Items from a dataset
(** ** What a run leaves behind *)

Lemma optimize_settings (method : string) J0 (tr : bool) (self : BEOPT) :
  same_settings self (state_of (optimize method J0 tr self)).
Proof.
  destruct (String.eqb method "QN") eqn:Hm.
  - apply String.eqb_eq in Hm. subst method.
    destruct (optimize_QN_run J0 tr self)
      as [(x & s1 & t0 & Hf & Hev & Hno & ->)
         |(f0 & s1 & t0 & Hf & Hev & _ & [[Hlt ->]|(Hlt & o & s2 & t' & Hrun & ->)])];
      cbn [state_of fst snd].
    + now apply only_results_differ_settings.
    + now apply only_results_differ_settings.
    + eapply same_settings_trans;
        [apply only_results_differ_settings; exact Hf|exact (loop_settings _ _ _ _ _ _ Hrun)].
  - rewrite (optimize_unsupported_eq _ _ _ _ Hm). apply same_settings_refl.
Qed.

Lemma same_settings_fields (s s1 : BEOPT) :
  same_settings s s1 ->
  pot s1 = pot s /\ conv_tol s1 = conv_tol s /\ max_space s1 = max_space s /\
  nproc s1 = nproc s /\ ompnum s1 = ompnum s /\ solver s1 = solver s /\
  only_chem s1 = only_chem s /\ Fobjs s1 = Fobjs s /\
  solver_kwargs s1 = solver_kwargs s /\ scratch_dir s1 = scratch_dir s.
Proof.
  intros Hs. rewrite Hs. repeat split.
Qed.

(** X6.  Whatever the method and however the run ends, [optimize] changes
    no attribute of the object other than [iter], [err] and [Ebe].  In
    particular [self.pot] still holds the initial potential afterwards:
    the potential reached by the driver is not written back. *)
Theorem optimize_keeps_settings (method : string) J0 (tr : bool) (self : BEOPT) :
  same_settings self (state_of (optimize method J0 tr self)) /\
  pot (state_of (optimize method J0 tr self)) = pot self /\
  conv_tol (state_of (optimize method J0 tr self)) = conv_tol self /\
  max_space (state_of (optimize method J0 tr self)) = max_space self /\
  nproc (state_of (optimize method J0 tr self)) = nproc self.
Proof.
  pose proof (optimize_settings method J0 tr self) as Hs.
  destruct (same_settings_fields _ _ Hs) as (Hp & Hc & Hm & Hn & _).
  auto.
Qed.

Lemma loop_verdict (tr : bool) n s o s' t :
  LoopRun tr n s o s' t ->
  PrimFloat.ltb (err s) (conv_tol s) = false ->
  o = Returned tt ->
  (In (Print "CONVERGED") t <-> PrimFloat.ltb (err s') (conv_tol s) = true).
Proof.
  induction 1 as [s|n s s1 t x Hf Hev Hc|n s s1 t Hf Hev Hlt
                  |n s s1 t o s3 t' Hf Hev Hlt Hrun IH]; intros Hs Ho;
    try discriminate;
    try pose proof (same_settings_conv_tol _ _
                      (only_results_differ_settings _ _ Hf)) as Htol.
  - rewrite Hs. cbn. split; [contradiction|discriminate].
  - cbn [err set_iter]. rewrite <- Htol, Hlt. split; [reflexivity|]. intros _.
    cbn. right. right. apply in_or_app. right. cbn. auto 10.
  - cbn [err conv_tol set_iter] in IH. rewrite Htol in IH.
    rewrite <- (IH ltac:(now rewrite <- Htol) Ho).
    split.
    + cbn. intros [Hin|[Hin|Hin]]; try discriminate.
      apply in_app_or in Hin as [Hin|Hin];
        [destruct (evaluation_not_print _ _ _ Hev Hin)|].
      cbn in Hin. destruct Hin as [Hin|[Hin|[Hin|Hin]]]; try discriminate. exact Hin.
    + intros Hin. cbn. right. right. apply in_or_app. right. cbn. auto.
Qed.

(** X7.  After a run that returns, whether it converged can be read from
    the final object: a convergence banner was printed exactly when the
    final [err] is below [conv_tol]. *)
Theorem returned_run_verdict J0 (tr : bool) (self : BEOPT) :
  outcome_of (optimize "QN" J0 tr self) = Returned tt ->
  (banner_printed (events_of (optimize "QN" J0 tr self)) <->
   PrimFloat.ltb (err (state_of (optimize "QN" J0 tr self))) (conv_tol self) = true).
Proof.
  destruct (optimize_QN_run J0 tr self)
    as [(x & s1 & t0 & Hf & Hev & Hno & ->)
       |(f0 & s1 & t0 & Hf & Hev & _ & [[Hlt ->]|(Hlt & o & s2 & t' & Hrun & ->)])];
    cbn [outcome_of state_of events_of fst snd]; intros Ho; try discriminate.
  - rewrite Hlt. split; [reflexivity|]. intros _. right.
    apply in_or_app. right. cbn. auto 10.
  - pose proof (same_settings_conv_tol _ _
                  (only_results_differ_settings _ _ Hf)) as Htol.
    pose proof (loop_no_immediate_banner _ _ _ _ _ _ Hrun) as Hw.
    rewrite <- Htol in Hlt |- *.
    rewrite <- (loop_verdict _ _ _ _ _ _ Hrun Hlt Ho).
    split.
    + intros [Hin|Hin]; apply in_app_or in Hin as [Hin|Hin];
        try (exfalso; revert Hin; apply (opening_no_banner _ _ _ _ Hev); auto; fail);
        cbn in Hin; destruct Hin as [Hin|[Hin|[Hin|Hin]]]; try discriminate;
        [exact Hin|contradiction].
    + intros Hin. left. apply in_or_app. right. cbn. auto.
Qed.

==

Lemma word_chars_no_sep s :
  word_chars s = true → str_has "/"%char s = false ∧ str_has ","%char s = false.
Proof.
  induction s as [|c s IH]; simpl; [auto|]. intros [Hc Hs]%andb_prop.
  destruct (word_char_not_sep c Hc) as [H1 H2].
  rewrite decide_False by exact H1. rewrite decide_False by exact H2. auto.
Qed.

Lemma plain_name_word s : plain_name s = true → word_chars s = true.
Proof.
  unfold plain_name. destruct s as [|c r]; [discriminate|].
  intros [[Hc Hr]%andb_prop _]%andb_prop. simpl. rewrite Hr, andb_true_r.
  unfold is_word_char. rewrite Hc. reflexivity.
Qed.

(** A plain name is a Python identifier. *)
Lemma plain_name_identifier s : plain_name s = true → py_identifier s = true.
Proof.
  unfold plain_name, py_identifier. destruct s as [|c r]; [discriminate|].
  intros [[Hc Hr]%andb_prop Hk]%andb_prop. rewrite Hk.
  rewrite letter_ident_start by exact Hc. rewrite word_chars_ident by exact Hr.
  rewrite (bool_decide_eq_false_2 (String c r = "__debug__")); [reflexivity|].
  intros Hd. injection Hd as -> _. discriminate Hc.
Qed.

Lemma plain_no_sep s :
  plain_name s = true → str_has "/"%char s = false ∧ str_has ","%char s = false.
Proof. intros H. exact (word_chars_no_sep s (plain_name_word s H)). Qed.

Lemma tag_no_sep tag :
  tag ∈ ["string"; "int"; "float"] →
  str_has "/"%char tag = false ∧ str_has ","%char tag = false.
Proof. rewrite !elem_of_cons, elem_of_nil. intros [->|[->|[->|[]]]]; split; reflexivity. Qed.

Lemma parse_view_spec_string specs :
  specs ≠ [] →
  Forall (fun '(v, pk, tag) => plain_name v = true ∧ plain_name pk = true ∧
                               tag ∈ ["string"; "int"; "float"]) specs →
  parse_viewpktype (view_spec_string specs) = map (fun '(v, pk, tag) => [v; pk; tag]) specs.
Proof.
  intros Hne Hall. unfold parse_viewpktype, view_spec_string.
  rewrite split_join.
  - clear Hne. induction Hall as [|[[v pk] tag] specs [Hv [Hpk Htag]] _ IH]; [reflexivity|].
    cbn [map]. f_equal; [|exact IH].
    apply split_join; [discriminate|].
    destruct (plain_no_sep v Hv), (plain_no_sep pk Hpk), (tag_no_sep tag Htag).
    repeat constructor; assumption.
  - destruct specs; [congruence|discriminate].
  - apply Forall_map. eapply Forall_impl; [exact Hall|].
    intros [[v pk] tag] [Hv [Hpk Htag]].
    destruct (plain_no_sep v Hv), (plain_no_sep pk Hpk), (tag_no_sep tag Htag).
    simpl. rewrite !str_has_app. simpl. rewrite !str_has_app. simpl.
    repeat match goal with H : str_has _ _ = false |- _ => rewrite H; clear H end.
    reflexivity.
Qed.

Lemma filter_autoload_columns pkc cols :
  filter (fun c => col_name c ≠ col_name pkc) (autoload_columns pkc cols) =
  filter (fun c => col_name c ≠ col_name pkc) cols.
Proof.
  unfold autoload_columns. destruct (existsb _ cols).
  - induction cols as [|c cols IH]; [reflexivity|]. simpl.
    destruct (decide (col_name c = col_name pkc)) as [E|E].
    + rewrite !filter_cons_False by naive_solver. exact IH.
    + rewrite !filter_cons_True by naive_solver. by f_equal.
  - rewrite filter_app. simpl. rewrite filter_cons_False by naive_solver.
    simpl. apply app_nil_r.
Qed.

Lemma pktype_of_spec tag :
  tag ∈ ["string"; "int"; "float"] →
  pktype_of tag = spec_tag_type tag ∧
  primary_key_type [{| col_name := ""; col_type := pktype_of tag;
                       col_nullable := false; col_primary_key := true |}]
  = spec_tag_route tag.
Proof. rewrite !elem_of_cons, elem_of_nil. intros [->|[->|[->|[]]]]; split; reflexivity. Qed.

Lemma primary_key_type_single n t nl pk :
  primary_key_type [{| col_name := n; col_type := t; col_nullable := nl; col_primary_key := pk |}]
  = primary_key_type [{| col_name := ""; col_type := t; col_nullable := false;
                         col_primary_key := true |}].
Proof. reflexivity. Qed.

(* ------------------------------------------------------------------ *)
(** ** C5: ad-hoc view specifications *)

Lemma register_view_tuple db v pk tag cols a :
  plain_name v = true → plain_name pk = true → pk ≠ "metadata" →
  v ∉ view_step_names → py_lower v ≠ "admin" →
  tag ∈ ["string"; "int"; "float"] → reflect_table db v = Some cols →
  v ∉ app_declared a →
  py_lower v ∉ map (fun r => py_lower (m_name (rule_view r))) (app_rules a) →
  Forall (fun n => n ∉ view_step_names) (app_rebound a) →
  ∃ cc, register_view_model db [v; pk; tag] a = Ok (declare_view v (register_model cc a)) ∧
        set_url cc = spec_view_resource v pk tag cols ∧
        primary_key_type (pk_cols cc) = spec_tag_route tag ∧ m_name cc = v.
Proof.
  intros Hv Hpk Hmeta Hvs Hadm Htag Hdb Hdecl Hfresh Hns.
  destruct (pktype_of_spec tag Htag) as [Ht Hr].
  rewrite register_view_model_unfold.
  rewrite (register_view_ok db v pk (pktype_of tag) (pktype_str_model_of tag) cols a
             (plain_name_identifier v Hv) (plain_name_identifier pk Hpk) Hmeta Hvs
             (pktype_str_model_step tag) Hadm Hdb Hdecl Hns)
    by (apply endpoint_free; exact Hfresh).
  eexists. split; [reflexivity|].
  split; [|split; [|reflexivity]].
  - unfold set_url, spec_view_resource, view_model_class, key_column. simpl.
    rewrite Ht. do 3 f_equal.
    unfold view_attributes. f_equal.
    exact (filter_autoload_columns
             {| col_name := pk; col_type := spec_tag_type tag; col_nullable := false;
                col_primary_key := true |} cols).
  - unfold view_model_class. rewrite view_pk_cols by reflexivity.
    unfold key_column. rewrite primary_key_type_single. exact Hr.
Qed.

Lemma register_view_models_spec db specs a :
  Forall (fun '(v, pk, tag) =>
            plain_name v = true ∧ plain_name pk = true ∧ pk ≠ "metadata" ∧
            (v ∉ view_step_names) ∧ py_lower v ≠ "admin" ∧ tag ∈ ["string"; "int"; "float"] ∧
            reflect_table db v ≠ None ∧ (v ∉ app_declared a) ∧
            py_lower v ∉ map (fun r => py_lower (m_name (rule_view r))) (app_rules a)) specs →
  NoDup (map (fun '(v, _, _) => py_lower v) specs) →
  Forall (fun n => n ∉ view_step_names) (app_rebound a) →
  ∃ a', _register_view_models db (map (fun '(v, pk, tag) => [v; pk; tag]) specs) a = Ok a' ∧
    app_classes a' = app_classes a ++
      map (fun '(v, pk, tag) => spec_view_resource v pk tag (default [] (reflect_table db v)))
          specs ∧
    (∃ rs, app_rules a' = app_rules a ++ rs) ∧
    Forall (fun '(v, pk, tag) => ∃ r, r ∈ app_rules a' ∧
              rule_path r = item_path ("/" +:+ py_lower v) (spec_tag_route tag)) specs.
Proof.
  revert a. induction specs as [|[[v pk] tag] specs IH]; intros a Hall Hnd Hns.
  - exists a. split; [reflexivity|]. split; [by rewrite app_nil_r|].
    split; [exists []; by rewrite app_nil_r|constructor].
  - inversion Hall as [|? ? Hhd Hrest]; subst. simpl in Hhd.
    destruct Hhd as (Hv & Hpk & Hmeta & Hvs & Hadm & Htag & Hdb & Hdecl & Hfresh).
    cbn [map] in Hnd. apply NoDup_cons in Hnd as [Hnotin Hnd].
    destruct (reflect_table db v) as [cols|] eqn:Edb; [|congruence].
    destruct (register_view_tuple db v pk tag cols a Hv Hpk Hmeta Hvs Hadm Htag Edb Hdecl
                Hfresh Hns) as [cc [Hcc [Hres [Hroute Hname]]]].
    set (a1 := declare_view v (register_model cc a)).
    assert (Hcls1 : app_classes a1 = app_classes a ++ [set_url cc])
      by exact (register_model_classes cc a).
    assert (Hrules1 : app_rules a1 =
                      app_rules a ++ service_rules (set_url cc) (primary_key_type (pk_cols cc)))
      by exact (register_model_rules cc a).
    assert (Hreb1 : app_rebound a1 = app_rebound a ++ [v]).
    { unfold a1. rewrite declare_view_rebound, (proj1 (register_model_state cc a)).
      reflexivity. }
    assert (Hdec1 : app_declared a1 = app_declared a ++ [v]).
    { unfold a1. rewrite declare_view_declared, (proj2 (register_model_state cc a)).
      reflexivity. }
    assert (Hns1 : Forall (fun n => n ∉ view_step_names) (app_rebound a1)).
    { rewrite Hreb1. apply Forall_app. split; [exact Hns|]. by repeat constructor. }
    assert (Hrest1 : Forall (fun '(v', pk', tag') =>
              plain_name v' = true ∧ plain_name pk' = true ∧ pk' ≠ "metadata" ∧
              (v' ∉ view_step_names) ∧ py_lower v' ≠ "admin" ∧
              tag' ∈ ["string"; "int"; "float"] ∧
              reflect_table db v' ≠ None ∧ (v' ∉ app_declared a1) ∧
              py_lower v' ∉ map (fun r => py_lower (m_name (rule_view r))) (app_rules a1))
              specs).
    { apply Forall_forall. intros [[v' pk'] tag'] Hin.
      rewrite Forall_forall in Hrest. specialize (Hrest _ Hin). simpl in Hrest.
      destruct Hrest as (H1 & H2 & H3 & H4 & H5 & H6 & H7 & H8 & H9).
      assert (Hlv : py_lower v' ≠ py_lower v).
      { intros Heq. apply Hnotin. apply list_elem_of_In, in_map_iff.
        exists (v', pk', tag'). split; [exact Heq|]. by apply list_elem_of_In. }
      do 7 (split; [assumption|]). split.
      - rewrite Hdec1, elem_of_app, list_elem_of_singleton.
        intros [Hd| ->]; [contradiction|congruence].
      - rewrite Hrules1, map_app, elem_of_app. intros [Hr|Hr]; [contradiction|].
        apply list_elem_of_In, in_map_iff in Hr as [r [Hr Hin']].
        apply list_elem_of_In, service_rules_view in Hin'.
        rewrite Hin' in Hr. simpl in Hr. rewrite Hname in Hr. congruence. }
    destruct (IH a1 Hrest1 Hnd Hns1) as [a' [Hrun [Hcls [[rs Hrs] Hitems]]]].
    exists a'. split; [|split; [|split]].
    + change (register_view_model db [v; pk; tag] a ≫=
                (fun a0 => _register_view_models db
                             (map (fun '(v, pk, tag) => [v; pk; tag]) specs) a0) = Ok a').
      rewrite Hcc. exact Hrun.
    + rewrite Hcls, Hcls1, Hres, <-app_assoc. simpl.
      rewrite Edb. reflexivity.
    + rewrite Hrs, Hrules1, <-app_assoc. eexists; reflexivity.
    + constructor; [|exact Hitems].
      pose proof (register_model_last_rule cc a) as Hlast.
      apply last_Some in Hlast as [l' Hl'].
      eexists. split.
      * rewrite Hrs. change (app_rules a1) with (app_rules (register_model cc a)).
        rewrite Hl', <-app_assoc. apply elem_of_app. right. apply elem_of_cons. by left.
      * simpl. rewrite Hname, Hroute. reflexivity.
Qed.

• ABOUT THIS TASK
An exact copy of the lines above, from the one containing "parse_viewpktype (view_spec_string specs)" through the one containing "Proof. reflexivity. Qed.", is the whole of the answer.

• YOUR RESPONSE
  parse_viewpktype (view_spec_string specs) = map (fun '(v, pk, tag) => [v; pk; tag]) specs.
Proof.
  intros Hne Hall. unfold parse_viewpktype, view_spec_string.
  rewrite split_join.
  - clear Hne. induction Hall as [|[[v pk] tag] specs [Hv [Hpk Htag]] _ IH]; [reflexivity|].
    cbn [map]. f_equal; [|exact IH].
    apply split_join; [discriminate|].
    destruct (plain_no_sep v Hv), (plain_no_sep pk Hpk), (tag_no_sep tag Htag).
    repeat constructor; assumption.
  - destruct specs; [congruence|discriminate].
  - apply Forall_map. eapply Forall_impl; [exact Hall|].
    intros [[v pk] tag] [Hv [Hpk Htag]].
    destruct (plain_no_sep v Hv), (plain_no_sep pk Hpk), (tag_no_sep tag Htag).
    simpl. rewrite !str_has_app. simpl. rewrite !str_has_app. simpl.
    repeat match goal with H : str_has _ _ = false |- _ => rewrite H; clear H end.
    reflexivity.
Qed.

Lemma filter_autoload_columns pkc cols :
  filter (fun c => col_name c ≠ col_name pkc) (autoload_columns pkc cols) =
  filter (fun c => col_name c ≠ col_name pkc) cols.
Proof.
  unfold autoload_columns. destruct (existsb _ cols).
  - induction cols as [|c cols IH]; [reflexivity|]. simpl.
    destruct (decide (col_name c = col_name pkc)) as [E|E].
    + rewrite !filter_cons_False by naive_solver. exact IH.
    + rewrite !filter_cons_True by naive_solver. by f_equal.
  - rewrite filter_app. simpl. rewrite filter_cons_False by naive_solver.
    simpl. apply app_nil_r.
Qed.

Lemma pktype_of_spec tag :
  tag ∈ ["string"; "int"; "float"] →
  pktype_of tag = spec_tag_type tag ∧
  primary_key_type [{| col_name := ""; col_type := pktype_of tag;
                       col_nullable := false; col_primary_key := true |}]
  = spec_tag_route tag.
Proof. rewrite !elem_of_cons, elem_of_nil. intros [->|[->|[->|[]]]]; split; reflexivity. Qed.

Lemma primary_key_type_single n t nl pk :
  primary_key_type [{| col_name := n; col_type := t; col_nullable := nl; col_primary_key := pk |}]
  = primary_key_type [{| col_name := ""; col_type := t; col_nullable := false;
                         col_primary_key := true |}].
Proof. reflexivity. Qed.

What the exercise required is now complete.